3. FEES AND PAYMENT TERMS
Service Fee: The Service Fee shall be determined by the visitor traffic-based Service Plan selected by the Customer, as outlined below. The visitor traffic counts will be based on the Company’s Web Store visitor session calculations.
Service Plan: | [ ] Growth | [ ] Advanced | [ ] Enterprise |
Monthly Fee: | $300/month + sales tax | $500/month + sales tax | $800/month + sales tax |
Visitor Limit: | 250,000* sessions/month | 500,000* sessions/month | 1,000,000* sessions/month |
Overlimit Fee: | *$1.1 per 1,000 sessions | *$0.9 per 1,000 sessions | *$0.7 per 1,000 sessions |
Invoicing Period: Monthly, on the last day of each month.
Payment Term: 15 days.
4. COMPANY’S RIGHTS, DUTIES AND OBLIGATIONS
4.1. Execution of Services: In accordance with this Agreement, the Company will a) regularly analyze and process Customer Data; b) set up the Services on the Customer’s Web Store, ensuring real-time operation; c) customize the Services’ types and contents for the Customer.
4.2. Technical Support: The Company will provide technical support to the Customer as needed. The Customer will be able to call for technical support at any time by sending an email to support@wordego.com. The Company will respond to all technical support calls within 24 (twenty-four) hours.
4.3. Restrictions: The Company will have the right to collect and process the Customer Data regarding and limited solely to the provision and performance of the Services. The Company will have the right to use the Customer Data only for analysis, development, and correction purposes. The Company will have the right to disclose the Customer Data only in aggregated or unidentifiable forms.
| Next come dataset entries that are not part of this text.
Lemma readToolResult_text_falsy (v : JSValue) (toolResultText : JSValue)
    (toolIsError : bool) :
  readToolResult v = Some (toolResultText, toolIsError) ->
  truthy toolResultText = false ->
  v = JString "" \/ v = JUndefined.
Proof.
  intros Hread Hfalsy.
  assert (Hjson : v <> JUndefined ->
                  exists s, JSON_stringify2 v = Some s /\ truthy (JString s) = true).
  { intros Hdef. destruct (stringify_at_nonempty "  " "" v Hdef) as (s & Hs & Hne).
    exists s. split; [exact Hs|]. cbn. apply nonempty_true in Hne. exact Hne. }
  unfold readToolResult, stringifiedResult, hasOwnProperty in Hread.
  destruct v as [| |b|n|s|items|props].
  - auto.
  - destruct (Hjson ltac:(discriminate)) as (s & Hs & Htruthy).
    cbn [is_object] in Hread. rewrite Hs in Hread. injection Hread as <- <-.
    congruence.
  - destruct (Hjson ltac:(discriminate)) as (s & Hs & Htruthy).
    cbn [is_object] in Hread. rewrite Hs in Hread. injection Hread as <- <-.
    congruence.
  - destruct (Hjson ltac:(discriminate)) as (s & Hs & Htruthy).
    cbn [is_object] in Hread. rewrite Hs in Hread. injection Hread as <- <-.
    congruence.
  - cbn in Hread. injection Hread as <- <-. cbn in Hfalsy.
    left. apply negb_false_iff, String.eqb_eq in Hfalsy. congruence.
  - destruct (Hjson ltac:(discriminate)) as (s & Hs & Htruthy).
    cbn [is_object has_own_property andb mbind option_bind] in Hread.
    rewrite Hs in Hread. injection Hread as <- <-. congruence.
  - destruct (Hjson ltac:(discriminate)) as (s & Hs & Htruthy).
    cbn [is_object] in Hread. rewrite Hs in Hread.
    destruct (has_own_property (JObject props) "hasOwnProperty"); [discriminate|].
    cbn [mbind option_bind] in Hread.
    assert (Htext : truthy toolResultText = true).
    { destruct (has_own_property _ "error" && truthy (member _ "error")) eqn:Herr.
      - injection Hread as <- <-. apply andb_true_iff in Herr as [_ Herr].
        apply js_or_truthy_l, Herr.
      - destruct (has_own_property _ "success" && _); injection Hread as <- <-;
          [|exact Htruthy].
        apply js_or_truthy_r, js_or_truthy_r, Htruthy. }
    congruence.
Qed.

Lemma toolExecutionFailure_text `{World} (err : Thrown) (toolResultText : JSValue)
    (toolIsError : bool) (toolResultData : JSValue) :
  toolExecutionFailure err = Normal (toolResultText, toolIsError, toolResultData) ->
  truthy toolResultText = true.
Proof.
  unfold toolExecutionFailure. destruct (thrown_text err); [|discriminate].
  intros [= <- _ _]. reflexivity.
Qed.

Lemma toolExecutionResult_text_falsy `{World} (outcome : Completion JSValue)
    (toolResultText : JSValue) (toolIsError : bool) (toolResultData : JSValue) :
  toolExecutionResult outcome = Normal (toolResultText, toolIsError, toolResultData) ->
  truthy toolResultText = false
  <-> outcome = Normal (JString "") \/ outcome = Normal JUndefined.
Proof.
  unfold toolExecutionResult. destruct outcome as [v|err].
  - destruct (readToolResult v) as [[text isErr]|] eqn:Hread.
    + intros [= <- <- <-]. split.
      * intros Hfalsy.
        destruct (readToolResult_text_falsy v text isErr Hread Hfalsy) as [->| ->]; auto.
      * intros [[= ->]|[= ->]]; cbn in Hread; injection Hread as <- _; reflexivity.
    + intros Hfailure. apply toolExecutionFailure_text in Hfailure.
      split; [congruence|].
      intros [[= ->]|[= ->]]; discriminate Hread.
  - intros Hfailure. apply toolExecutionFailure_text in Hfailure.
    split; [congruence|intros [|]; discriminate].
Qed.

Lemma toolExecutionResult_fault `{World} (outcome : Completion JSValue) (error : Thrown) :
  toolExecutionResult outcome = Throw error ->
  outcome = Throw thrown_null \/ outcome = Throw thrown_undefined.
Proof.
  unfold toolExecutionResult, toolExecutionFailure. destruct outcome as [v|err].
  - destruct (readToolResult v) as [[text isErr]|]; discriminate.
  - destruct err; cbn; auto. discriminate.
Qed.

(** X3.  What an executed tool call is to the model at its next call.
    The two messages that the iteration added, when the outcome of the
    tool was recorded, are sent as the assistant's tool call followed by
    the tool message with the text of the outcome, both under the
    identifier of the call; but when the tool returned the empty string
    or [undefined] the text is empty or absent, and the tool call is
    sent without any answer.  The outcome is not recorded only when the
    tool threw [null] or [undefined]. *)
Theorem tool_round_on_the_wire `{World} (llmResponse : UnifiedLLMResponse)
    (toolName : string) (toolArgs : JSValue) (toolCallId : string)
    (outcome : Completion JSValue) :
  toolCallId <> "" ->
  match toolExecutionResult outcome with
  | Normal (toolResultText, toolIsError, toolResultData) =>
      executedToolMessage toolName toolCallId outcome
      = Normal (toolResultMessage toolName toolCallId toolResultText toolIsError
                  toolResultData)
      /\ convertToLLMMessages
           [newToolMessage llmResponse (JString toolName) toolArgs toolCallId;
            toolResultMessage toolName toolCallId toolResultText toolIsError
              toolResultData]
         = {| role := role_assistant; content := JUndefined;
              tool_calls :=
                [{| call_id := toolCallId;
                    call_name := js_or (JString toolName) (JString "");
                    arguments := JSON_stringify (js_or toolArgs (JObject [])) |}];
              tool_call_id := None |}
           :: match outcome with
              | Normal (JString "") | Normal JUndefined => []
              | _ => [{| role := role_tool; content := toolResultText;
                         tool_calls := []; tool_call_id := Some toolCallId |}]
              end
  | Throw error =>
      executedToolMessage toolName toolCallId outcome = Throw error
      /\ (outcome = Throw thrown_null \/ outcome = Throw thrown_undefined)
  end.
Proof.
  intros Hid. apply nonempty_true in Hid.
  destruct (toolExecutionResult outcome)
    as [[[toolResultText toolIsError] toolResultData]|error] eqn:Hresult.
  - pose proof (toolExecutionResult_text_falsy _ _ _ _ Hresult) as Hfalsy.
    split; [unfold executedToolMessage; rewrite Hresult; reflexivity|].
    unfold convertToLLMMessages, newToolMessage, toolResultMessage.
    cbn -[truthy js_or JSON_stringify]. rewrite Hid. cbn [andb app].
    f_equal.
    destruct (truthy toolResultText) eqn:Htext.
    + destruct outcome as [[| | | |[|c s]| |]|]; try reflexivity;
        exfalso; destruct Hfalsy as [_ Hfalsy];
        (discriminate Hfalsy; auto).
    + destruct Hfalsy as [Hfalsy _]. destruct (Hfalsy eq_refl) as [->| ->]; reflexivity.
  - split; [unfold executedToolMessage; rewrite Hresult; reflexivity|].
    exact (toolExecutionResult_fault _ _ Hresult).
Qed.

(** ** The tools offered to the model and the tool map *)

Section Setup.

Context `{World}.

Lemma names_agree_insert (toolSchemas : list ToolSchema)
    (toolMap : gmap string (RegisteredTool W)) (s : ToolSchema) (tool : RegisteredTool W) :
  names_agree (toolSchemas, toolMap) ->
  names_agree (toolSchemas ++ [s], <[fn_name s := tool]> toolMap).
Proof.
  intros Hagree toolName. cbn [fst snd]. rewrite lookup_insert_is_Some.
  specialize (Hagree toolName). cbn [fst snd] in Hagree. split.
  - intros [<-|[_ Hin]].
    + exists s. split; [apply in_or_app; right; left; reflexivity|reflexivity].
    + apply Hagree in Hin as (s' & Hin & Hname). exists s'.
      split; [apply in_or_app; left; exact Hin|exact Hname].
  - intros (s' & Hin & Hname). apply in_app_or in Hin as [Hin|[<-|[]]].
    + destruct (decide (fn_name s = toolName)) as [|Hne]; [left; assumption|].
      right. split; [exact Hne|]. apply Hagree. eauto.
    + left. exact Hname.
Qed.

Lemma names_agree_tools (tools : list (RegisteredTool W)) :
  forall toolSchemas toolMap,
    names_agree (toolSchemas, toolMap) ->
    names_agree
      (toolSchemas ++ List.map toolSchemaOf tools,
       fold_left (fun toolMap tool => <[name (tool_of tool) := tool]> toolMap)
         tools toolMap).
Proof.
  induction tools as [|tool tools IH]; intros toolSchemas toolMap Hagree; cbn.
  - rewrite app_nil_r. exact Hagree.
  - change (toolSchemas ++ toolSchemaOf tool :: List.map toolSchemaOf tools)
      with (toolSchemas ++ [toolSchemaOf tool] ++ List.map toolSchemaOf tools).
    rewrite app_assoc. apply IH.
    apply (names_agree_insert toolSchemas toolMap (toolSchemaOf tool) tool Hagree).
Qed.

Lemma names_agree_handoffs (handoffs : list HandoffConfig) :
  forall acc, names_agree acc -> names_agree (addHandoffTools handoffs acc).
Proof.
  unfold addHandoffTools.
  induction handoffs as [|handoffConfig handoffs IH]; intros [toolSchemas toolMap] Hagree;
    cbn [fold_left]; [exact Hagree|].
  apply IH.
  destruct (is_llm_trigger handoffConfig); [|exact Hagree].
  destruct (getRegisteredTool (targetAgentName handoffConfig)) as [[tool|targetTool]|];
    try exact Hagree.
  match goal with
  | |- names_agree (_ ++ [?s], _) =>
      apply (names_agree_insert toolSchemas toolMap s (AgentTool targetTool) Hagree)
  end.
Qed.

Lemma runSetup_names_agree (config : AgentRunnerConfig W)
    (executingAgent : option (ConfigurableAgentTool W)) :
  names_agree (runSetup config executingAgent).
Proof.
  unfold runSetup. apply names_agree_handoffs.
  apply (names_agree_tools (tools config) [] ∅).
  intros toolName. cbn. rewrite lookup_empty. split.
  - intros [x Hx]. discriminate.
  - intros (s & [] & _).
Qed.

(** X4.  After the set-up of a run, a name resolves in the tool map
    exactly when a schema of that name is offered to the model. *)
Theorem offered_tools_resolve (config : AgentRunnerConfig W)
    (executingAgent : option (ConfigurableAgentTool W)) (toolName : string) :
  is_Some (snd (runSetup config executingAgent) !! toolName)
  <-> exists s, In s (fst (runSetup config executingAgent)) /\ fn_name s = toolName.
Proof. apply runSetup_names_agree. Qed.

(** The handoff tool of a rule stays in the tool map. *)
Lemma handoffToolName_inj (a b : string) :
  handoffToolName a = handoffToolName b -> a = b.
Proof. unfold handoffToolName. cbn. intros [= Heq]. exact Heq. Qed.

Lemma addHandoffTools_keeps (handoffs : list HandoffConfig) (target : string)
    (targetTool : ConfigurableAgentTool W) :
  getRegisteredTool target = Some (AgentTool targetTool) ->
  forall acc,
    snd acc !! handoffToolName target = Some (AgentTool targetTool) ->
    snd (addHandoffTools handoffs acc) !! handoffToolName target
    = Some (AgentTool targetTool).
Proof.
  intros Htarget. unfold addHandoffTools.
  induction handoffs as [|handoffConfig handoffs IH]; intros [toolSchemas toolMap] Hacc;
    cbn [fold_left]; [exact Hacc|].
  apply IH.
  destruct (is_llm_trigger handoffConfig); [|exact Hacc].
  destruct (getRegisteredTool (targetAgentName handoffConfig)) as [[tool|other]|] eqn:Hother;
    try exact Hacc.
  cbn [snd] in *.
  destruct (decide (targetAgentName handoffConfig = target)) as [Heq|Hne].
  - rewrite Heq in *. rewrite lookup_insert_eq. congruence.
  - rewrite lookup_insert_ne; [exact Hacc|].
    intros Hname. apply handoffToolName_inj in Hname. contradiction.
Qed.

Lemma addHandoffTools_adds (handoffs : list HandoffConfig) (handoffConfig : HandoffConfig)
    (targetTool : ConfigurableAgentTool W) :
  In handoffConfig handoffs ->
  is_llm_trigger handoffConfig = true ->
  getRegisteredTool (targetAgentName handoffConfig) = Some (AgentTool targetTool) ->
  forall acc,
    snd (addHandoffTools handoffs acc) !! handoffToolName (targetAgentName handoffConfig)
    = Some (AgentTool targetTool).
Proof.
  intros Hin Htrigger Htarget.
  induction handoffs as [|first handoffs IH]; intros [toolSchemas toolMap]; [destruct Hin|].
  destruct Hin as [->|Hin].
  - unfold addHandoffTools. cbn [fold_left]. rewrite Htrigger, Htarget.
    apply (addHandoffTools_keeps handoffs _ _ Htarget). cbn. apply lookup_insert_eq.
  - unfold addHandoffTools. cbn [fold_left]. apply (IH Hin).
Qed.

End Setup.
5. CUSTOMER’S RIGHTS, DUTIES AND OBLIGATIONS
5.1. Rights: Subject to the provisions of this Agreement and during the Term, the Company grants the Customer a non-transferable, non-sublicensable, and non-exclusive right to use the Services on its Web Store. The Customer may not market or sell the Services for further use, resale, redistribution, sharing, or transfer by third parties.
5.2. Payment of Fees: The Customer will pay all fees mentioned in the Agreement to the Reseller on or before the due date. If an invoice remains unpaid as of the due date, the Reseller reserves the right to suspend the provision of the Services until the payment is received and to charge interest from the due date at a maximum rate permitted by law. Additionally, the Customer will pay all collection costs, including attorney’s fees.
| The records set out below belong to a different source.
(** The loop of lines 87-102 over the results of one collection. *)
Lemma fine_loop (results : list hit) : forall (idx : list Z) st,
  length idx = length results ->
  shown (foldl chunk_step st (zip idx results))
  = shown st ++ first_by_chunk_id (chunk_ids st) results
  /\ chunk_ids (foldl chunk_step st (zip idx results))
     = list_to_set (map (fun h => chunk_id (metadata h)) results)
         ∪ chunk_ids st.
Proof.
  unfold first_by_chunk_id.
  induction results as [|h results IH]; intros [|i idx] st Hlen;
    try discriminate.
  - cbn [zip zip_with foldl first_by map list_to_set].
    rewrite app_nil_r. split; [reflexivity | set_solver].
  - change (zip (i :: idx) (h :: results)) with ((i, h) :: zip idx results).
    cbn [foldl first_by map list_to_set].
    destruct (IH idx (chunk_step st (i, h))) as (Hshown & Hids);
      [cbn in Hlen; lia|].
    rewrite Hshown, Hids. clear Hshown Hids.
    unfold chunk_step.
    destruct (bool_decide _) eqn:E.
    + apply bool_decide_eq_true in E. split; [reflexivity | set_solver].
    + cbn [shown chunk_ids]. rewrite <- app_assoc.
      split; [reflexivity | set_solver].
Qed.

(** The loop of lines 82-103 over the selected collections. *)
Lemma fine_steps query top_k_fine coarse_results : forall st per,
  mapM (fun c => query_collections query [c] top_k_fine)
       (map coarse_collection coarse_results) = Ok per ->
  exists st',
    for_each (fine_step query top_k_fine) st coarse_results = Ok st'
    /\ shown st' = shown st ++ first_by_chunk_id (chunk_ids st) (concat per).
Proof.
  induction coarse_results as [|res rest IH]; intros st per Hper.
  - inversion Hper; subst per. exists st. cbn. now rewrite app_nil_r.
  - cbn [map mapM] in Hper. unfold mbind at 1, result_bind at 1 in Hper.
    destruct (query_collections query [coarse_collection res] top_k_fine)
      as [results|e] eqn:Eq; [|discriminate].
    fold (mapM (fun c => query_collections query [c] top_k_fine)
            (map coarse_collection rest)) in Hper.
    unfold mbind at 1, result_bind at 1 in Hper.
    destruct (mapM _ (map coarse_collection rest)) as [per'|e] eqn:Eper;
      [|discriminate].
    inversion Hper; subst per. clear Hper.
    cbn [for_each concat]. unfold fine_step at 1.
    rewrite Eq. unfold mbind at 1, result_bind at 1.
    unfold first_by_chunk_id. rewrite first_by_app.
    destruct results as [|h results].
    + cbn [PyList.truthy negb mret result_ret].
      destruct (IH st per' eq_refl) as (st' & Hloop & Hshown).
      exists st'. split; [exact Hloop|]. rewrite Hshown.
      cbn [first_by app map list_to_set]. f_equal.
      apply first_by_seen. set_solver.
    + cbn [PyList.truthy negb mret result_ret].
      match goal with
      | |- context [for_each _ ?st1 rest] =>
          destruct (IH st1 per' eq_refl) as (st' & Hloop & Hshown)
      end.
      exists st'. split; [exact Hloop|]. rewrite Hshown.
      cbn [shown chunk_ids].
      destruct (fine_loop (h :: results)
                  (seqZ 0 (PyList.len (h :: results))) st) as (-> & ->).
      { rewrite length_seqZ. unfold PyList.len. lia. }
      unfold first_by_chunk_id. now rewrite <- app_assoc.
Qed.
Lemma main_loop_stopped frames renderer :
  main_loop frames renderer false = (false, []).
Proof. destruct frames; reflexivity. Qed.

Lemma main_loop_value frames renderer :
  value (main_loop frames renderer true) = negb (existsb has_quit frames).
Proof.
  induction frames as [|pending later IH]; [reflexivity|].
  rewrite main_loop_step; cbn [value fst existsb].
  destruct (has_quit pending); cbn [negb orb].
  - rewrite main_loop_stopped. reflexivity.
  - exact IH.
Qed.

Lemma main_loop_calls frames renderer :
  calls (main_loop frames renderer true)
  = concat (map (frame_calls renderer) (played frames)).
Proof.
  induction frames as [|pending later IH]; [reflexivity|].
  rewrite main_loop_step; cbn [calls snd played map concat].
  destruct (has_quit pending); cbn [negb map concat].
  - rewrite main_loop_stopped. reflexivity.
  - rewrite IH. reflexivity.
Qed.

(** *** What the loop polls *)

Lemma polled_app l1 l2 : polled (l1 ++ l2) = polled l1 ++ polled l2.
Proof. apply omap_app. Qed.

Lemma polled_poll_calls pending : polled (poll_calls pending) = pending.
Proof.
  induction pending as [|e pending IH]; [reflexivity|].
  cbn. unfold polled, poll_calls in IH. rewrite IH. reflexivity.
Qed.

Lemma polled_frame_calls renderer pending :
  polled (frame_calls renderer pending) = pending.
Proof.
  unfold frame_calls. rewrite polled_app, polled_poll_calls.
  apply app_nil_r.
Qed.

Lemma polled_main_loop frames renderer :
  polled (calls (main_loop frames renderer true)) = concat (played frames).
Proof.
  rewrite main_loop_calls.
  induction (played frames) as [|pending fs IH]; [reflexivity|].
  cbn [map concat]. rewrite polled_app, polled_frame_calls, IH. reflexivity.
Qed.

Lemma has_quit_spec pending :
  has_quit pending = true <-> exists event, event ∈ pending /\ type event = SDL_QUIT.
Proof.
  unfold has_quit. rewrite existsb_exists. unfold is_quit.
  split; intros (e & He & Hq); exists e.
  - split; [now apply list_elem_of_In | lia].
  - split; [now apply list_elem_of_In | lia].
Qed.

Lemma quit_in_played frames :
  existsb has_quit frames = true
  <-> exists event, event ∈ concat (played frames) /\ type event = SDL_QUIT.
Proof.
  induction frames as [|pending later IH]; cbn [existsb played concat].
  - split; [discriminate|]. intros (e & He & _). inversion He.
  - destruct (has_quit pending) eqn:Hq; cbn [orb concat].
    + split; [intros _|reflexivity].
      apply has_quit_spec in Hq as (e & He & Ht).
      exists e. rewrite app_nil_r. auto.
    + rewrite IH. split; intros (e & He & Ht); exists e; split; auto.
      * apply elem_of_app; auto.
      * apply elem_of_app in He as [He|He]; [|assumption].
        exfalso. assert (has_quit pending = true) as Hq'
          by (apply has_quit_spec; eauto).
        congruence.
Qed.

(** *** What the loop does besides polling *)

Lemma without_polls_app l1 l2 :
  without_polls (l1 ++ l2) = without_polls l1 ++ without_polls l2.
Proof. apply List.filter_app. Qed.

Lemma without_polls_poll_calls pending : without_polls (poll_calls pending) = [].
Proof. induction pending as [|e pending IH]; [reflexivity|exact IH]. Qed.

Lemma without_polls_frame_calls renderer pending :
  without_polls (frame_calls renderer pending) = render_calls renderer.
Proof.
  unfold frame_calls.
  rewrite without_polls_app, without_polls_poll_calls. reflexivity.
Qed.

Lemma without_polls_main_loop frames renderer :
  without_polls (calls (main_loop frames renderer true))
  = concat (replicate (length (played frames)) (render_calls renderer)).
Proof.
  rewrite main_loop_calls.
  induction (played frames) as [|pending fs IH]; [reflexivity|].
  cbn [map concat length replicate].
  rewrite without_polls_app, without_polls_frame_calls, IH. reflexivity.
Qed.

Lemma has_quit_filter pending :
  has_quit (List.filter is_quit pending) = has_quit pending.
Proof.
  induction pending as [|e pending IH]; [reflexivity|].
  cbn. destruct (is_quit e) eqn:He; cbn; rewrite ?He; [reflexivity|exact IH].
Qed.


Lemma existsb_only_quits frames :
  existsb has_quit (only_quits frames) = existsb has_quit frames.
Proof.
  induction frames as [|pending later IH]; [reflexivity|].
  cbn. rewrite has_quit_filter, <- IH. reflexivity.
Qed.

Lemma played_only_quits frames :
  length (played (only_quits frames)) = length (played frames).
Proof.
  induction frames as [|pending later IH]; [reflexivity|].
  cbn [only_quits map played length]. rewrite has_quit_filter.
  destruct (has_quit pending); [reflexivity|].
  f_equal. exact IH.
Qed.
5.3. Restrictions: The Customer will not a) use the Services to develop similar or competing products or services; b) reverse engineer, decompile, disassemble, or modify the Services; c) attempt to discover the Services’ source code, object code, underlying structure, know-how, or algorithms; d) create derivative works of the Services; e) copy any element of the Services; or f) remove, obscure, or modify any proprietary or other notices in the Services. The Customer agrees to indemnify the Company for any damage, loss, and expense regarding the preceding violations.
6. INTELLECTUAL PROPERTY RIGHTS
6.1. Intellectual Property Rights and Ownership: Except as expressly outlined in this Agreement, neither Party grants any rights or licenses to the other. The Services, encompassing content, information, and copies, are protected by copyright and intellectual property laws. The Company retains all rights, title, and interest in the Services, underlying software, and all improvements, updates, modifications, and enhancements thereof, including all intellectual property rights, copyrights, trade secrets, trademarks, service marks, goodwill, and confidential and proprietary information. The Customer will not acquire any ownership rights in these assets.
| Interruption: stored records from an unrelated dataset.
(** [DeepCopy] of [PodMeta]; the receiver is read through [in.Pod] and
    [in.CgroupDir]. *)
Definition DeepCopy (in_ : option PodMeta) : outcome (option PodMeta) :=
  match in_ with
  | None => Panics
  | Some m =>
      Returns (Some {| Pod := corev1.DeepCopy (Pod m); CgroupDir := CgroupDir m |})
  end.

(** Modelled from the spec: [util.GetPodKey], absent from the sources
    verified here: "a deterministic namespace/name-based identifier". *)
Definition GetPodKey (pod : corev1.Pod) : string :=
  corev1.Namespace pod +:+ "/" +:+ corev1.Name pod.

Definition Key (in_ : option PodMeta) : string :=
  match in_ with
  | None => EmptyString
  | Some m =>
      match Pod m with
      | None => EmptyString
      | Some pod => GetPodKey pod
      end
  end.

Definition IsRunningOrPending (in_ : option PodMeta) : bool :=
  match in_ with
  | None => false
  | Some m =>
      match Pod m with
      | None => false
      | Some pod =>
          match corev1.Phase pod with
          | corev1.PodRunning | corev1.PodPending => true
          | _ => false
          end
      end
  end.

End statesinformer.

(** ** Package [statesinformer/impl]: the informer plugin registry *)

Module impl.

Definition PluginName := string.

(** An [informerPlugin] held by the registry is a reference to a plugin
    object; what its [HasSynced] answers at a given moment is read from
    the plugin objects as they are at that moment. *)
Definition informerPlugin := nat.
Definition pluginObjects := informerPlugin -> bool.

Record PluginState := { informerPlugins : gmap string informerPlugin }.

Record statesInformer := { states : PluginState; started : bool }.

Inductive event :=
| EvSetup (name : PluginName) (p : informerPlugin)
| EvGoStart (name : PluginName) (p : informerPlugin).

Definition errTimedOut : error :=
  "timed out waiting for states informer caches to sync".

(** The period between two polls of [cache.WaitForCacheSync], in
    milliseconds: [syncedPollPeriod] of client-go. *)
Definition syncedPollPeriod : nat := 100.

(** The surroundings of one [Run]. Instants are milliseconds counted from
    the moment [Run] begins to wait. [syncedAt] is what each plugin answers
    to [HasSynced] at each instant, [stopAt] the instant at which [stopCh]
    is closed, if it ever is, and [tickFirst] what the [select] of the
    polling loop takes when a tick and the closing of the channel fall on
    the same instant: the tick, or the channel. *)
Record world := {
  syncedAt : nat -> pluginObjects;
  stopAt : option nat;
  tickFirst : bool
}.

Definition stopped (w : world) (t : nat) : bool :=
  match stopAt w with
  | Some T => (T <=? t)%nat
  | None => false
  end.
6.2. Feedback: Should the Customer provide feedback about the Services (“Feedback”), the Company may use it without restriction.
7. WARRANTIES AND INDEMNIFICATION
7.1. Warranties: Each Party represents and warrants that a) they have the legal power and authority to enter into and perform this Agreement; b) their execution and performance will not violate any other agreement to which they are a party; and c) they will comply with all applicable laws in connection with their performance under this Agreement.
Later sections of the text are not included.